Conclusion and Lessons for Future Politics

Since 2017, the youth political struggles for government transition have left a global landmark for the future politics. It is still too early to tell whether any of the youth efforts through the People Power, Our Power Movement signifies the creation of a new future revolution in the country, but the youth’s tenacity offers hope for political transition. The massive police brutality has prompted the youth’s willpower for political change in Uganda. Following trends of the youth political struggle, government should not contest youth’s political struggles through brutality. Instead, the government should enhance youth’s civic education to enable them to participate in meaningful politics in Uganda. The following lessons can be useful for youth future engagement in politics:

  •  The youth should remain politically focused, build strong networks and work towards gaining relevant civic skills significant to meaningfully engage with the dominant political elites.

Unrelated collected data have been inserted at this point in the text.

(* ===== verification/Image.v ===== *)
(** * Image geometry (source/dvp/dvp_kgraph/dvp_mem.c)

    The layout arithmetic of [DVP_Image_t], at the widths of the code:
    [DVP_U32] everywhere, two signed strides. *)
From S2P Require Import Prelude DvpTypes.

Open Scope dvp_scope.

(** ** Formats (include/sosal/fourcc.h) *)
Definition FOURCC_UYVY : Z := 0x59565955.
Definition FOURCC_YUY2 : Z := 0x32595559.
Definition FOURCC_YVYU : Z := 0x55595659.
Definition FOURCC_VYUY : Z := 0x59555956.
Definition FOURCC_YUV9 : Z := 0x39565559.
Definition FOURCC_YVU9 : Z := 0x39555659.
Definition FOURCC_YV12 : Z := 0x32315659.
Definition FOURCC_IYUV : Z := 0x56555949.
Definition FOURCC_YV16 : Z := 0x36315659.
Definition FOURCC_YU16 : Z := 0x36315559.
Definition FOURCC_YV24 : Z := 0x34325659.
Definition FOURCC_YU24 : Z := 0x34325559.
Definition FOURCC_Y800 : Z := 0x30303859.
Definition FOURCC_Y16 : Z := 0x20363159.
Definition FOURCC_Y32 : Z := 0x20323359.
Definition FOURCC_Y64 : Z := 0x20343659.
Definition FOURCC_NV12 : Z := 0x3231564E.
Definition FOURCC_NV21 : Z := 0x3132564E.
Definition FOURCC_RGB565 : Z := 0x35424752.
Definition FOURCC_BGR565 : Z := 0x35524742.
Definition FOURCC_BGR : Z := 0x33524742.
Definition FOURCC_RGB : Z := 0x33424752.
Definition FOURCC_RGBA : Z := 0x41424752.
Definition FOURCC_BGRA : Z := 0x41524742.
Definition FOURCC_ARGB : Z := 0x42475241.
Definition FOURCC_RGBP : Z := 0x50424752.
Definition FOURCC_HSLP : Z := 0x504C5348.
Definition FOURCC_BIN1 : Z := 0x314E4942.

(** [fourcc == a || fourcc == b || ...] *)
Definition one_of (c : Z) (l : list Z) : bool := existsb (Z.eqb c) l.

#[global] Arguments one_of : simpl never.

(** ** Data *)

Definition DVP_MAX_PLANES : Z := 4.
Definition DVP_MTYPE_MPUCACHED_VIRTUAL : Z := 0.
Definition DVP_MTYPE_DISPLAY_2DTILED : Z := 1.
Definition DVP_MTYPE_MPUCACHED_VIRTUAL_SHARED : Z := 2.
Definition DVP_MTYPE_CAMERA_1DTILED : Z := 3.
Definition DVP_MTYPE_MAX : Z := 4.

(** [DVP_Image_t], but the bookkeeping fields the modelled code never reads
    ([reserved], [skipCacheOpInval], [skipCacheOpFlush]). *)
Record DVP_Image_t : Set := mkImage {
  pData : list Z;
  pBuffer : list Z;
  planes : Z;
  width : Z;
  height : Z;
  bufWidth : Z;
  bufHeight : Z;
  x_start : Z;
  y_start : Z;
  x_stride : Z;
  y_stride : Z;
  color : Z;
  numBytes : Z;
  memType : Z }.

Definition no_pointers : list Z := replicate (Z.to_nat DVP_MAX_PLANES) 0.

Definition DVP_Image_Init (w h fourcc : Z) : DVP_Image_t :=
  let planes := 1 in
  let stride := 1 in
  let planes := if one_of fourcc [FOURCC_YUV9; FOURCC_YVU9; FOURCC_YV12; FOURCC_IYUV; FOURCC_YU16;
                                  FOURCC_YV16; FOURCC_YU24; FOURCC_YV24; FOURCC_RGBP; FOURCC_HSLP]
                then 3 else planes in
  let stride := if one_of fourcc [FOURCC_UYVY; FOURCC_YUY2; FOURCC_VYUY; FOURCC_YVYU] then 2 else stride in
  let stride := if one_of fourcc [FOURCC_BGR; FOURCC_RGB] then 3 else stride in
  let stride := if one_of fourcc [FOURCC_RGBA; FOURCC_BGRA; FOURCC_ARGB] then 4 else stride in
  let planes := if one_of fourcc [FOURCC_NV12; FOURCC_NV21] then 2 else planes in
  let stride := if fourcc =? FOURCC_Y16 then 2 else stride in
  let stride := if fourcc =? FOURCC_Y32 then 4 else stride in
  let stride := if fourcc =? FOURCC_Y64 then 8 else stride in
  let stride := if one_of fourcc [FOURCC_RGB565; FOURCC_BGR565] then 2 else stride in
  let bytes := h ⊠ w ⊠ stride ⊠ planes in
  let bytes := if one_of fourcc [FOURCC_NV12; FOURCC_NV21; FOURCC_IYUV; FOURCC_YV12]
               then (h ⊠ w ⊠ 3) / 2 else bytes in
  let bytes := if one_of fourcc [FOURCC_YV16; FOURCC_YU16]
               then (h ⊠ w) ⊞ (2 ⊠ ((h ⊠ w) / 2)) else bytes in
  let bytes := if fourcc =? FOURCC_BIN1 then (h ⊠ w) / 8 else bytes in
  mkImage no_pointers no_pointers planes w h w h 0 0 stride 0 fourcc bytes 0.

(** ** Sub-sampling *)

Definition DVP_Image_WidthStep (i : DVP_Image_t) (p : Z) : Z :=
  if (p <? planes i) && (0 <? p) then
    if one_of (color i) [FOURCC_NV12; FOURCC_NV21] then 2 else 1
  else 1.

Definition DVP_Image_HeightDiv (i : DVP_Image_t) (p : Z) : Z :=
  if (p <? planes i) && (0 <? p) then
    if one_of (color i) [FOURCC_IYUV; FOURCC_YV12; FOURCC_NV12; FOURCC_NV21] then 2
    else if one_of (color i) [FOURCC_YUV9; FOURCC_YVU9] then 4
    else 1
  else 1.

Definition DVP_Image_WidthDiv (i : DVP_Image_t) (p : Z) : Z :=
  if p <? planes i then
    if 0 <? p then
      if one_of (color i) [FOURCC_IYUV; FOURCC_YV12; FOURCC_NV12; FOURCC_NV21; FOURCC_YU16; FOURCC_YV16] then 2
      else if one_of (color i) [FOURCC_YUV9; FOURCC_YVU9] then 4
      else 1
    else if color i =? FOURCC_BIN1 then 8 else 1
  else 1.

(** ** Lines, planes and ranges *)

(** [(x_stride * xstep) * (w / xdiv)] *)
Definition line_bytes (i : DVP_Image_t) (p w : Z) : Z :=
  (x_stride i ⊠ DVP_Image_WidthStep i p) ⊠ (w / DVP_Image_WidthDiv i p).

Definition DVP_Image_LineSize (i : DVP_Image_t) (p : Z) : Z :=
  if p <? planes i then line_bytes i p (bufWidth i) else 0.

Definition DVP_Image_LineRange (i : DVP_Image_t) (p : Z) : Z :=
  if p <? planes i then
    let lineRange := u32 (Z.abs (y_stride i)) in
    if 0 <? p then
      if lineRange =? line_bytes i 0 (bufWidth i) then line_bytes i p (bufWidth i) else lineRange
    else lineRange
  else 0.

Definition DVP_Image_PlaneRange (i : DVP_Image_t) (p : Z) : Z :=
  if p <? planes i then (DVP_Image_LineRange i p ⊠ bufHeight i) / DVP_Image_HeightDiv i p else 0.

Definition DVP_Image_PlaneSize (i : DVP_Image_t) (p : Z) : Z :=
  if p <? planes i then (DVP_Image_LineSize i p ⊠ bufHeight i) / DVP_Image_HeightDiv i p else 0.

(** [for (p = 0; p < planes; p++) sum += f(p)] *)
Definition sum_planes (f : Z -> Z) (n : Z) : Z :=
  foldl (fun s p => s ⊞ f p) 0 (seqZ 0 n).

Definition DVP_Image_Range (i : DVP_Image_t) : Z := sum_planes (DVP_Image_PlaneSize i) (planes i).
Definition DVP_Image_Size (i : DVP_Image_t) : Z := sum_planes (DVP_Image_PlaneSize i) (planes i).

Definition DVP_Image_PatchLineSize (i : DVP_Image_t) (p : Z) : Z :=
  if p <? planes i then line_bytes i p (width i) else 0.
Definition DVP_Image_PatchPlaneSize (i : DVP_Image_t) (p : Z) : Z :=
  if p <? planes i then (DVP_Image_PatchLineSize i p ⊠ height i) / DVP_Image_HeightDiv i p else 0.
Definition DVP_Image_PatchSize (i : DVP_Image_t) : Z := sum_planes (DVP_Image_PatchPlaneSize i) (planes i).

(** ** Addressing *)

Definition DVP_Image_Offset (i : DVP_Image_t) (x y p : Z) : Z :=
  if (p <? planes i) && (x <? bufWidth i) && (y <? bufHeight i) then
    ((y / DVP_Image_HeightDiv i p) ⊠ DVP_Image_LineRange i p) ⊞
    ((x / DVP_Image_WidthDiv i p) ⊠ (x_stride i ⊠ DVP_Image_WidthStep i p))
  else 0.

(** The local variable is signed; the result converts back. *)
Definition DVP_Image_PatchOffset (i : DVP_Image_t) (x y p : Z) : Z :=
  if (p <? planes i) && (x <? width i) && (y <? height i) then
    u32 (s32 (((y / DVP_Image_HeightDiv i p) ⊠ DVP_Image_LineRange i p) ⊞
              ((x / DVP_Image_WidthDiv i p) ⊠ (x_stride i ⊠ DVP_Image_WidthStep i p))))
  else 0.

(** [&ptr[i]]; outside of the planes [ptr] is [NULL]. *)
Definition DVP_Image_Addressing (i : DVP_Image_t) (x y p : Z) : outcome Z :=
  ptr ← (if p <? planes i then of_option (aget (pBuffer i) p) else Done 0);
  Done (ptr + DVP_Image_Offset i x y p).
Definition DVP_Image_PatchAddressing (i : DVP_Image_t) (x y p : Z) : outcome Z :=
  ptr ← (if p <? planes i then of_option (aget (pData i) p) else Done 0);
  Done (ptr + DVP_Image_PatchOffset i x y p).

Definition set_pData (l : list Z) (i : DVP_Image_t) : DVP_Image_t :=
  mkImage l (pBuffer i) (planes i) (width i) (height i) (bufWidth i) (bufHeight i) (x_start i) (y_start i)
          (x_stride i) (y_stride i) (color i) (numBytes i) (memType i).
Definition set_rect (x y w h : Z) (i : DVP_Image_t) : DVP_Image_t :=
  mkImage (pData i) (pBuffer i) (planes i) w h (bufWidth i) (bufHeight i) x y
          (x_stride i) (y_stride i) (color i) (numBytes i) (memType i).

(** [set] is never assigned after its initialisation. *)
Definition DVP_Image_SetPatch (i : DVP_Image_t) (x y w h : Z) : outcome (Z * DVP_Image_t) :=
  if ((x ⊞ w) <? bufWidth i) && ((y ⊞ h) <? bufHeight i) then
    i' ← ofold (fun im p =>
           a ← DVP_Image_Addressing im x y p;
           l ← of_option (aset (pData im) p a);
           Done (set_rect x y w h (set_pData l im))) (seqZ 0 (planes i)) i;
    Done (DVP_FALSE, i')
  else Done (DVP_FALSE, i).

(** ** Validation *)

Definition plane_valid (i : DVP_Image_t) (bufAlign p : Z) : outcome bool :=
  let range := DVP_Image_PlaneRange i p in
  let line := DVP_Image_LineSize i p in
  buf ← of_option (aget (pBuffer i) p);
  dat ← of_option (aget (pData i) p);
  if (buf =? 0) || (dat =? 0) then Done false
  else if negb (dat mod bufAlign =? 0) then Done false
  else if negb ((buf <=? dat) && (dat <? buf + range)) then Done false
  else if (line <? Z.abs (y_stride i)) && (bufWidth i =? width i) then
    Done (negb (line <? (dat - buf) mod Z.abs (y_stride i)))
  else Done true.

Fixpoint planes_valid (i : DVP_Image_t) (bufAlign : Z) (ps : list Z) : outcome bool :=
  match ps with
  | [] => Done true
  | p :: ps' => ok ← plane_valid i bufAlign p; if ok : bool then planes_valid i bufAlign ps' else Done false
  end.

(** [y_stride % strideMultiple] converts the stride to [DVP_U32]. *)
Definition DVP_Image_Validate (i : DVP_Image_t) (bufAlign strideMultiple widthMultiple heightMultiple : Z)
    (colors : list Z) : outcome bool :=
  if (bufAlign =? 0) || (strideMultiple =? 0) || (widthMultiple =? 0) || (heightMultiple =? 0) then Done false
  else if (planes i =? 0) || (width i =? 0) || (height i =? 0) || (bufHeight i =? 0) || (bufWidth i =? 0) ||
          (color i =? 0) || (DVP_MTYPE_MAX <? memType i) || (numBytes i =? 0) ||
          (x_stride i =? 0) || (y_stride i =? 0) then Done false
  else if negb (u32 (y_stride i) mod strideMultiple =? 0) || negb (width i mod widthMultiple =? 0) ||
          negb (height i mod heightMultiple =? 0) then Done false
  else
    ok ← planes_valid i bufAlign (seqZ 0 (planes i));
    if ok : bool then Done (match colors with [] => true | _ => one_of (color i) colors end)
    else Done false.

(** ** Dimensions for the allocator *)

(** [DVP_Dim_t]: bytes per pixel, width, height *)
Record DVP_Dim_t : Set := mkDim { dim0 : Z; dim1 : Z; dim2 : Z }.
Definition no_dim : DVP_Dim_t := mkDim 0 0 0.

(** The array has [DVP_MAX_PLANES] entries; the last case writes one for each
    plane the image claims. *)
Definition DVP_Image_Dims (i : DVP_Image_t) : outcome (list DVP_Dim_t) :=
  let w := s32 (bufWidth i) in
  let h := s32 (bufHeight i) in
  let c := color i in
  if one_of c [FOURCC_NV12; FOURCC_NV21] then
    Done [mkDim 1 w h; mkDim 2 (Z.quot w 2) (Z.quot h 2); no_dim; no_dim]
  else if one_of c [FOURCC_YUV9; FOURCC_YVU9] then
    Done [mkDim 1 w h; mkDim 1 (Z.quot w 4) (Z.quot h 4); mkDim 1 (Z.quot w 4) (Z.quot h 4); no_dim]
  else if one_of c [FOURCC_YV12; FOURCC_IYUV] then
    Done [mkDim 1 w h; mkDim 1 (Z.quot w 2) (Z.quot h 2); mkDim 1 (Z.quot w 2) (Z.quot h 2); no_dim]
  else if one_of c [FOURCC_YU16; FOURCC_YV16] then
    Done [mkDim 1 w h; mkDim 2 (Z.quot w 2) h; mkDim 2 (Z.quot w 2) h; no_dim]
  else if DVP_MAX_PLANES <? planes i then Undef
  else
    Done ((fun p => if p <? planes i then mkDim (x_stride i) w h else no_dim) <$> seqZ 0 DVP_MAX_PLANES).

  •  While the youth are targeted for elections by the political elites, the youth should know that politics is ‘‘a game of win or lose’’. Therefore, the youth should not be swayed by state powers.
  •  It is important that the youth should invest in support systems and seek to dissolve personal anxieties that may compromise the political move for change in power.
  •  To be more effective, the youth should forge greater bonds with prospective allies within political systems of power.
  •  Finally, the youth should become part of the political systems for change and should assess their own standing without being propagated by political groups or leaders.